[Start of Attachment]

Fixpoint mem (c : ascii) (chars : string) : bool :=
  match chars with
  | EmptyString => false
  | String d rest => Ascii.eqb c d || mem c rest
  end.

(** [s.lstrip(...)]: drop the longest prefix of characters satisfying [p]. *)
Fixpoint lstrip_by (p : ascii -> bool) (s : string) : string :=
  match s with
  | EmptyString => EmptyString
  | String c rest => if p c then lstrip_by p rest else s
  end.

(** [s.rstrip(...)]: drop the longest suffix of characters satisfying [p]. *)
Fixpoint rstrip_by (p : ascii -> bool) (s : string) : string :=
  match s with
  | EmptyString => EmptyString
  | String c rest =>
      match rstrip_by p rest with
      | EmptyString => if p c then EmptyString else String c EmptyString
      | kept => String c kept
      end
  end.

(** [s.strip()], [s.rstrip()] and [s.rstrip(chars)].  The argument of
    [rstrip] is a set of characters, not a suffix. *)
Definition strip (s : string) : string := lstrip_by is_space (rstrip_by is_space s).
Definition rstrip (s : string) : string := rstrip_by is_space s.
Definition rstrip_chars (chars s : string) : string := rstrip_by (fun c => mem c chars) s.

Fixpoint map_chars (f : ascii -> ascii) (s : string) : string :=
  match s with
  | EmptyString => EmptyString
  | String c rest => String (f c) (map_chars f rest)
  end.

(** [str.lower] on one code point below 256. *)
Definition lower_char (c : ascii) : ascii :=
  if in_range 65 90 c || (in_range 192 222 c && negb (code c =? 215)%N)
  then ascii_of_N (code c + 32)
  else c.

Definition lower (s : string) : string := map_chars lower_char s.

(** [s.replace(old, new)] for one-character [old] and [new]. *)
Definition replace_char (old new : ascii) (s : string) : string :=
  map_chars (fun c => if Ascii.eqb c old then new else c) s.

(** A text written with a backquote for every double quote in it. *)
Definition dq (s : string) : string := replace_char "`" dquote s.

(** [sep.join(parts)] *)
Fixpoint join (sep : string) (parts : list string) : string :=
  match parts with
  | [] => EmptyString
  | [p] => p
  | p :: rest => p ++ sep ++ join sep rest
  end.

Fixpoint has_char (c : ascii) (s : string) : bool :=
  match s with
  | EmptyString => false
  | String d rest => Ascii.eqb d c || has_char c rest
  end.

(** [s.endswith(suffix)] *)
Fixpoint ends_with (suffix s : string) : bool :=
  String.eqb s suffix ||
  match s with
  | EmptyString => false
  | String _ rest => ends_with suffix rest
  end.

Definition hex_digit (n : N) : ascii :=
  if (n <? 10)%N then ascii_of_N (48 + n) else ascii_of_N (87 + n).

End Text.

(** ** Python values *)

Set Warnings "-register-all".

(** The values [json.loads] can return, and tuples, which only
    [ast.literal_eval] produces.  A float is identified with its [repr]
    text: the formatter observes a float through [str] and truthiness
    only.  A dict is its list of items in insertion order. *)
Inductive pyval : Type :=
| PNone
| PBool (b : bool)
| PInt (z : Z)
| PFloat (repr : string)
| PStr (s : string)
| PList (items : list pyval)
| PTuple (items : list pyval)
| PDict (items : list (pyval * pyval)).

Definition is_str (v : pyval) : bool := match v with PStr _ => true | _ => false end.
Definition is_dict (v : pyval) : bool := match v with PDict _ => true | _ => false end.
Definition is_list (v : pyval) : bool := match v with PList _ => true | _ => false end.

(** [bool(v)] *)
Definition truthy (v : pyval) : bool :=
  match v with
  | PNone => false
  | PBool b => b
  | PInt z => negb (z =? 0)%Z
  | PFloat r => negb (String.eqb r "0.0" || String.eqb r "-0.0")
  | PStr s => negb (String.eqb s "")
  | PList l | PTuple l => match l with [] => false | _ => true end
  | PDict d => match d with [] => false | _ => true end
  end.

(** [type(v).__name__] *)
Definition type_name (v : pyval) : string :=
  match v with
  | PNone => "NoneType"
  | PBool _ => "bool"
  | PInt _ => "int"
  | PFloat _ => "float"
  | PStr _ => "str"
  | PList _ => "list"
  | PTuple _ => "tuple"
  | PDict _ => "dict"
  end.

(** [a or b] on already evaluated operands. *)
Definition py_or (a b : pyval) : pyval := if truthy a then a else b.

Definition str_of_Z (z : Z) : string := NilZero.string_of_int (Z.to_int z).

Module Repr.
Import Text.

(** [repr] of a [str]: single quotes unless the text holds a single quote
    and no double quote; backslash, the chosen quote, TAB, LF and CR are
    escaped, the other unprintable code points are written [\xhh]. *)
Definition printable (c : ascii) : bool :=
  negb (in_range 0 31 c || in_range 127 160 c || (code c =? 173)%N).

Definition escape_char (quote c : ascii) : string :=
  if Ascii.eqb c quote || Ascii.eqb c "\"%char then String "\"%char (String c EmptyString)
  else if (code c =? 9)%N then "\t"
  else if (code c =? 10)%N then "\n"
  else if (code c =? 13)%N then "\r"
  else if printable c then String c EmptyString
  else String "\"%char (String "x"%char
         (String (hex_digit (code c / 16)) (String (hex_digit (code c mod 16)) EmptyString))).

Fixpoint escape (quote : ascii) (s : string) : string :=
  match s with
  | EmptyString => EmptyString
  | String c rest => escape_char quote c ++ escape quote rest
  end.

Definition repr_str (s : string) : string :=
  let quote := if has_char "'"%char s && negb (has_char dquote s)
               then dquote else "'"%char in
  String quote (escape quote s ++ String quote EmptyString).

Definition repr_tuple (parts : list string) : string :=
  match parts with
  | [p] => "(" ++ p ++ ",)"
  | _ => "(" ++ join ", " parts ++ ")"
  end.

(** [repr(v)] *)
Fixpoint repr (v : pyval) : string :=
  match v with
  | PNone => "None"
  | PBool true => "True"
  | PBool false => "False"
  | PInt z => str_of_Z z
  | PFloat r => r
  | PStr s => repr_str s
  | PList l => "[" ++ join ", " (map repr l) ++ "]"
  | PTuple l => repr_tuple (map repr l)
  | PDict d =>
      "{" ++ join ", " (map (fun kv : pyval * pyval => let (k, x) := kv in repr k ++ ": " ++ repr x) d) ++ "}"
  end.

End Repr.

(** The text of [str(v)], which is also what an f-string placeholder
    [{v}] renders, when the conversion returns; [py_str] below tells when
    it does. *)
Definition str_text (v : pyval) : string :=
  match v with
  | PStr s => s
  | _ => Repr.repr v
  end.

(** ** Exceptions, results and the trace of library calls *)

(** An instance of [Exception]: its class name and [str(e)]. *)
Inductive exn : Type := Exn (cls msg : string).

Definition exn_str (e : exn) : string := let (_, msg) := e in msg.

Inductive result (A : Type) : Type :=
| Ok (a : A)
| Raise (e : exn).
Arguments Ok {A} a.
Arguments Raise {A} e.

Definition bind_result {A B} (m : result A) (k : A -> result B) : result B :=
  match m with
  | Ok a => k a
  | Raise e => Raise e
  end.

(** The two library parsers are the only calls the formatter makes outside
    the language core; a computation records them in call order. *)
Inductive call : Type :=
| JsonLoads (arg : pyval)
| LiteralEval (arg : pyval).

Definition traced (A : Type) : Type := (list call * result A)%type.

Definition ret {A} (a : A) : traced A := ([], Ok a).

Definition bind {A B} (m : traced A) (k : A -> traced B) : traced B :=
  match m with
  | (calls, Ok a) => let (calls', r) := k a in ((calls ++ calls')%list, r)
  | (calls, Raise e) => (calls, Raise e)
  end.

(** [try: m  except Exception as e: handler e] *)
Definition try_except {A} (m : traced A) (handler : exn -> traced A) : traced A :=
  match m with
  | (calls, Ok a) => (calls, Ok a)
  | (calls, Raise e) => let (calls', r) := handler e in ((calls ++ calls')%list, r)
  end.

Definition lift {A} (r : result A) : traced A := ([], r).

Declare Scope py_scope.
Delimit Scope py_scope with py.
Notation "x <- m ;; k" := (bind_result m (fun x => k))
  (at level 61, m at next level, right associativity) : py_scope.
Notation "x <~ m ;; k" := (bind m (fun x => k))
  (at level 61, m at next level, right associativity) : py_scope.
Local Open Scope py_scope.

(** ** Conversion to text *)

(** CPython converts an integer to decimal text only if it has at most
    [sys.int_info.default_max_str_digits] digits, the sign not counted;
    [str], [repr] and [format] of a longer one raise a [ValueError].  The
    two parsers refuse a decimal literal of that length, but
    [ast.literal_eval] reads a hexadecimal, octal or binary literal of any
    length. *)
Definition max_str_digits : nat := 4300.

Definition int_converts (z : Z) : bool :=
  (String.length (str_of_Z (Z.abs z)) <=? max_str_digits)%nat.

(** [str(v)] returns: no integer inside [v] is too long.  The [repr] of a
    container is built from the [repr] of its elements, keys and values. *)
Fixpoint converts (v : pyval) : bool :=
  match v with
  | PInt z => int_converts z
  | PList l | PTuple l => forallb converts l
  | PDict d => forallb (fun kv : pyval * pyval => let (k, x) := kv in converts k && converts x) d
  | _ => true
  end.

[End of Attachment]

:: What is needed ::
Retype exactly the lines above, from the one with "Fixpoint escape (quote" through the one with "let quote := if", inclusive.

:: Result of the exercise ::
Fixpoint escape (quote : ascii) (s : string) : string :=
  match s with
  | EmptyString => EmptyString
  | String c rest => escape_char quote c ++ escape quote rest
  end.

Definition repr_str (s : string) : string :=
  let quote := if has_char "'"%char s && negb (has_char dquote s)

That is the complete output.